* Problem to work on *
Among the lines below, take the one holding "destruct (BrPattern.match_at (String", the one holding "(BrPattern.split content) ->", and all lines between them. Set them down exactly.
─── Material shown ───
Lemma slash_gt_sound (s : string) (k : nat) :
  BrPattern.slash_gt s = Some k ->
  exists tail post,
    (tail = ">" \/ tail = "/>") /\ s = tail ++ post /\ k = String.length tail.
Proof.
  unfold BrPattern.slash_gt; intro H.
  destruct (BrPattern.literal "/>" s) as [r|] eqn:E2.
  - apply literal_sound in E2; inversion H; subst.
    exists "/>", r; auto.
  - destruct (BrPattern.literal ">" s) as [r|] eqn:E1; [|discriminate].
    apply literal_sound in E1; inversion H; subst.
    exists ">", r; auto.
Qed.

Lemma lazy_spaces_sound (s : string) :
  forall n k,
    BrPattern.lazy_spaces s n = Some k ->
    exists ws tail post,
      BrPattern.all_space ws = true /\ (tail = ">" \/ tail = "/>") /\
      s = ws ++ tail ++ post /\ k = n + String.length ws + String.length tail.
Proof.
  induction s as [|c s IH]; intros n k H; simpl in H.
  - destruct (BrPattern.slash_gt "") eqn:E; discriminate.
  - destruct (BrPattern.slash_gt (String c s)) as [j|] eqn:E.
    + inversion H; subst; clear H.
      destruct (slash_gt_sound _ _ E) as (tail & post & Ht & Hs & ->).
      exists "", tail, post; simpl; repeat split; auto; lia.
    + destruct (JS.is_space c) eqn:Hc; [|discriminate].
      destruct (IH _ _ H) as (ws & tail & post & Hws & Ht & -> & ->).
      exists (String c ws), tail, post; simpl; rewrite Hc, Hws.
      repeat split; auto; lia.
Qed.

Lemma lazy_spaces_complete (ws tail post : string) :
  BrPattern.all_space ws = true -> tail = ">" \/ tail = "/>" ->
  forall n,
    BrPattern.lazy_spaces (ws ++ tail ++ post) n
    = Some (n + String.length ws + String.length tail).
Proof.
  intros Hws Ht; induction ws as [|c ws IH]; intro n.
  - simpl String.length; simpl append.
    destruct Ht as [-> | ->]; simpl; f_equal; lia.
  - simpl in Hws; apply andb_true_iff in Hws as [Hc Hws].
    change (String c ws ++ tail ++ post) with (String c (ws ++ tail ++ post)).
    simpl BrPattern.lazy_spaces.
    rewrite (space_is_no_delimiter c _ Hc), Hc, (IH Hws).
    simpl; f_equal; lia.
Qed.

Lemma match_at_sound (s : string) (n : nat) :
  BrPattern.match_at s = Some n ->
  exists m post, s = m ++ post /\ BrPattern.Marker m /\ String.length m = n.
Proof.
  unfold BrPattern.match_at; intro H.
  destruct (BrPattern.literal "<br" s) as [r|] eqn:E; [|discriminate].
  apply literal_sound in E; subst s.
  destruct (lazy_spaces_sound _ _ _ H) as (ws & tail & post & Hws & Ht & -> & ->).
  exists ("<br" ++ ws ++ tail), post; split; [|split].
  - now rewrite !append_assoc.
  - destruct Ht as [-> | ->]; now constructor.
  - rewrite !length_append; simpl; lia.
Qed.

Lemma match_at_complete (m post : string) :
  BrPattern.Marker m ->
  BrPattern.match_at (m ++ post) = Some (String.length m).
Proof.
  unfold BrPattern.match_at.
  intros [ws Hws | ws Hws]; rewrite !append_assoc, literal_complete.
  - rewrite (lazy_spaces_complete ws ">" post Hws (or_introl eq_refl)).
    rewrite !length_append; simpl; f_equal; lia.
  - rewrite (lazy_spaces_complete ws "/>" post Hws (or_intror eq_refl)).
    rewrite !length_append; simpl; f_equal; lia.
Qed.

(** ** Splitting on the pattern *)

Lemma split_loop_inside (m rest seg : string) :
  BrPattern.split_loop (m ++ rest) (String.length m) seg
  = BrPattern.split_loop rest 0 seg.
Proof.
  induction m as [|c m IH]; simpl; [reflexivity | exact IH].
Qed.

Lemma marker_nonempty (m : string) :
  BrPattern.Marker m -> exists c m', m = String c m'.
Proof.
  intros [ws _ | ws _]; simpl; eauto.
Qed.

Lemma split_loop_marker (m rest seg : string) :
  BrPattern.Marker m ->
  BrPattern.split_loop (m ++ rest) 0 seg = seg :: BrPattern.split_loop rest 0 "".
Proof.
  intro Hm.
  pose proof (match_at_complete m rest Hm) as Hmatch.
  destruct (marker_nonempty m Hm) as (c & m' & ->).
  change (String c m' ++ rest) with (String c (m' ++ rest)) in *.
  simpl BrPattern.split_loop; rewrite Hmatch; simpl.
  now rewrite split_loop_inside.
Qed.

Lemma split_markers (ms : list string) (seg : string) :
  Forall BrPattern.Marker ms ->
  BrPattern.split_loop (fold_right append "" ms) 0 seg
  = seg :: repeat "" (List.length ms).
Proof.
  intro H; revert seg; induction H as [|m ms Hm _ IH]; intro seg; simpl.
  - reflexivity.
  - now rewrite (split_loop_marker m _ seg Hm), IH.
Qed.

Lemma marker_free_no_match_at (pre s : string) :
  BrPattern.marker_free (pre ++ s) -> BrPattern.match_at s = None.
Proof.
  intro Hfree; destruct (BrPattern.match_at s) as [n|] eqn:E; [|reflexivity].
  destruct (match_at_sound _ _ E) as (m & post & -> & Hm & _).
  now destruct (Hfree pre m post eq_refl).
Qed.

Lemma split_loop_marker_free (s : string) :
  forall pre seg,
    BrPattern.marker_free (pre ++ s) ->
    BrPattern.split_loop s 0 seg = [seg ++ s].
Proof.
  induction s as [|c s IH]; intros pre seg Hfree.
  - simpl; now rewrite append_nil_r.
  - simpl BrPattern.split_loop.
    rewrite (marker_free_no_match_at pre _ Hfree).
    rewrite (IH (pre ++ String c "") (seg ++ String c "")).
    + now rewrite append_assoc.
    + now rewrite append_assoc.
Qed.

Lemma no_match_marker_free (s : string) :
  BrPattern.no_match s = true -> BrPattern.marker_free s.
Proof.
  intros Hno pre; revert s Hno.
  induction pre as [|c pre IH]; intros s Hno m post -> Hm.
  - destruct m as [|c m]; [now destruct (marker_nonempty _ Hm) as (? & ? & ?)|].
    simpl in Hno.
    change (BrPattern.match_at (String c m ++ post)) with
      (BrPattern.match_at (String c (m ++ post))) in *.
    pose proof (match_at_complete _ post Hm) as E.
    change (String c m ++ post) with (String c (m ++ post)) in E.
    unfold BrPattern.no_match in Hno; fold BrPattern.no_match in Hno.
    rewrite E in Hno; discriminate.
  - change (String c pre ++ m ++ post) with (String c (pre ++ m ++ post)) in Hno.
    unfold BrPattern.no_match in Hno; fold BrPattern.no_match in Hno.
    destruct (BrPattern.match_at (String c (pre ++ m ++ post))); [discriminate|].
    exact (IH _ Hno m post eq_refl Hm).
Qed.

(** ** Flat text to list markup *)

Lemma reduce_empty_segments (segments : list string) (memo : list (option string)) :
  Forall (fun seg => seg = "") segments -> JS.reduce li_of segments memo = memo.
Proof.
  intro H; revert memo; induction H as [|seg segments -> _ IH]; intro memo; simpl.
  - reflexivity.
  - apply IH.
Qed.

(** C7. Both converters pass [undefined] through: on [undefined] each returns
    [undefined], and neither fails. *)
Theorem undefined_is_propagated :
  fromBrDelimitedContent None = None /\ toBrDelimitedContent None = Some None.
Proof.
  split; reflexivity.
Qed.

(** C8. An input all of whose break-separated segments are empty, the empty
    string among them, is converted to the empty string: no list item is made
    from an empty segment. *)
Theorem empty_segments_give_no_items (content : string) :
  Forall (fun seg => seg = "") (BrPattern.split content) ->
  fromBrDelimitedContent (Some content) = Some "".
Proof.
  intro H; unfold fromBrDelimitedContent.
  now rewrite (reduce_empty_segments _ [] H).
Qed.

(** A run of break markers, the empty run included, has only empty
    segments. *)
Lemma only_markers_have_empty_segments (ms : list string) :
  Forall BrPattern.Marker ms ->
  Forall (fun seg => seg = "") (BrPattern.split (fold_right append "" ms)).
Proof.
  intro H; unfold BrPattern.split; rewrite (split_markers ms "" H).
  constructor; [reflexivity|].
  induction (List.length ms); simpl; constructor; auto.
Qed.

Lemma empty_segments_give_no_items_witness :
  fromBrDelimitedContent (Some "") = Some "" /\
  fromBrDelimitedContent (Some "<br><br /><br/>") = Some "".
Proof.
  split.
  - apply (empty_segments_give_no_items ""); repeat constructor.
  - apply (empty_segments_give_no_items "<br><br /><br/>"); repeat constructor.
Defined.

Lemma marker_free_is_one_item (content : string) :
  content <> "" ->
  BrPattern.marker_free content ->
  fromBrDelimitedContent (Some content) = Some ("<li>" ++ content ++ "</li>").
Proof.
  intros Hne Hfree; unfold fromBrDelimitedContent, BrPattern.split.
  rewrite (split_loop_marker_free content "" "" Hfree); simpl.
  destruct content as [|c content]; [now destruct Hne|reflexivity].
Qed.

(** C10. A non-empty input without any substring that matches the line-break
    pattern becomes exactly one list item around the whole input. *)
Theorem single_segment_is_one_item (content : string) :
  content <> "" ->
  BrPattern.marker_free content ->
  fromBrDelimitedContent (Some content) = Some ("<li>" ++ content ++ "</li>").
Proof.
  exact (marker_free_is_one_item content).
Qed.

Lemma single_segment_is_one_item_witness :
  fromBrDelimitedContent (Some "one <b>item</b>") = Some "<li>one <b>item</b></li>".
Proof.
  apply (single_segment_is_one_item "one <b>item</b>").
  - discriminate.
  - apply no_match_marker_free; reflexivity.
Defined.

Lemma reduce_li_of (segments : list string) (memo : list (option string)) :
  JS.reduce li_of segments memo
  = app memo (map (fun seg => Some ("<li>" ++ seg ++ "</li>"))
                  (filter JS.truthy segments)).
Proof.
  unfold JS.reduce; revert memo.
  induction segments as [|seg segments IH]; intro memo; simpl.
  - now rewrite app_nil_r.
  - rewrite IH; unfold li_of, JS.push.
    destruct (JS.truthy seg); simpl; [now rewrite <- app_assoc | reflexivity].
Qed.

(** C1. The items made from the non-empty segments are joined by the default
    separator of [join()], a comma: on "a<br>b<br>c" the result is
    "<li>a</li>,<li>b</li>,<li>c</li>" and not the three items side by side. *)
Theorem items_are_joined_with_commas :
  (forall content,
     fromBrDelimitedContent (Some content)
     = Some (JS.join_with ","
               (map (fun seg => Some ("<li>" ++ seg ++ "</li>"))
                    (filter JS.truthy (BrPattern.split content))))) /\
  fromBrDelimitedContent (Some "a<br>b<br>c")
  = Some "<li>a</li>,<li>b</li>,<li>c</li>".
Proof.
  split.
  - intro content; unfold fromBrDelimitedContent.
    now rewrite reduce_li_of.
  - reflexivity.
Qed.

(** ** List markup to flat text *)

Lemma join_empty_cons (x : option string) (xs : list (option string)) :
  JS.join (Some "") (x :: xs) = JS.element_text x ++ JS.join (Some "") xs.
Proof.
  unfold JS.join; destruct xs as [|y ys]; simpl.
  - now rewrite append_nil_r.
  - reflexivity.
Qed.

Lemma join_empty_push (xs : list (option string)) (x : option string) :
  JS.join (Some "") (JS.push xs x) = JS.join (Some "") xs ++ JS.element_text x.
Proof.
  unfold JS.push; induction xs as [|y ys IH].
  - reflexivity.
  - change ((y :: ys) ++ [x])%list with (y :: (ys ++ [x])%list).
    now rewrite !join_empty_cons, IH, append_assoc.
Qed.

(** Induction on a node with the property at hand for all its children. *)
Section NodeInduction.

Variable P : DOM.node -> Prop.
Hypothesis text_case : forall data, P (DOM.Text data).
Hypothesis comment_case : forall data, P (DOM.Comment data).
Hypothesis element_case :
  forall name attrs children,
    Forall P children -> P (DOM.Element name attrs children).

Fixpoint node_children_ind (n : DOM.node) : P n :=
  match n with
  | DOM.Text data => text_case data
  | DOM.Comment data => comment_case data
  | DOM.Element name attrs children =>
      element_case name attrs children
        ((fix all (ns : list DOM.node) : Forall P ns :=
            match ns with
            | [] => Forall_nil P
            | n' :: ns' => Forall_cons n' (node_children_ind n') (all ns')
            end) children)
  end.

End NodeInduction.

Lemma forEach_appends_items (items : list DOM.node) :
  Forall appends_item_text items ->
  forall content,
    JS.join (Some "") (JS.forEach appendLiToContent items content)
    = JS.join (Some "") content ++ Spec.flat_text items.
Proof.
  unfold JS.forEach, Spec.flat_text.
  induction 1 as [|li items Hli _ IH]; intro content; simpl.
  - now rewrite append_nil_r.
  - now rewrite IH, Hli, !append_assoc.
Qed.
───
* The answer *
    destruct (BrPattern.match_at (String c (pre ++ m ++ post))); [discriminate|].
    exact (IH _ Hno m post eq_refl Hm).
Qed.

(** ** Flat text to list markup *)

Lemma reduce_empty_segments (segments : list string) (memo : list (option string)) :
  Forall (fun seg => seg = "") segments -> JS.reduce li_of segments memo = memo.
Proof.
  intro H; revert memo; induction H as [|seg segments -> _ IH]; intro memo; simpl.
  - reflexivity.
  - apply IH.
Qed.

(** C7. Both converters pass [undefined] through: on [undefined] each returns
    [undefined], and neither fails. *)
Theorem undefined_is_propagated :
  fromBrDelimitedContent None = None /\ toBrDelimitedContent None = Some None.
Proof.
  split; reflexivity.
Qed.

(** C8. An input all of whose break-separated segments are empty, the empty
    string among them, is converted to the empty string: no list item is made
    from an empty segment. *)
Theorem empty_segments_give_no_items (content : string) :
  Forall (fun seg => seg = "") (BrPattern.split content) ->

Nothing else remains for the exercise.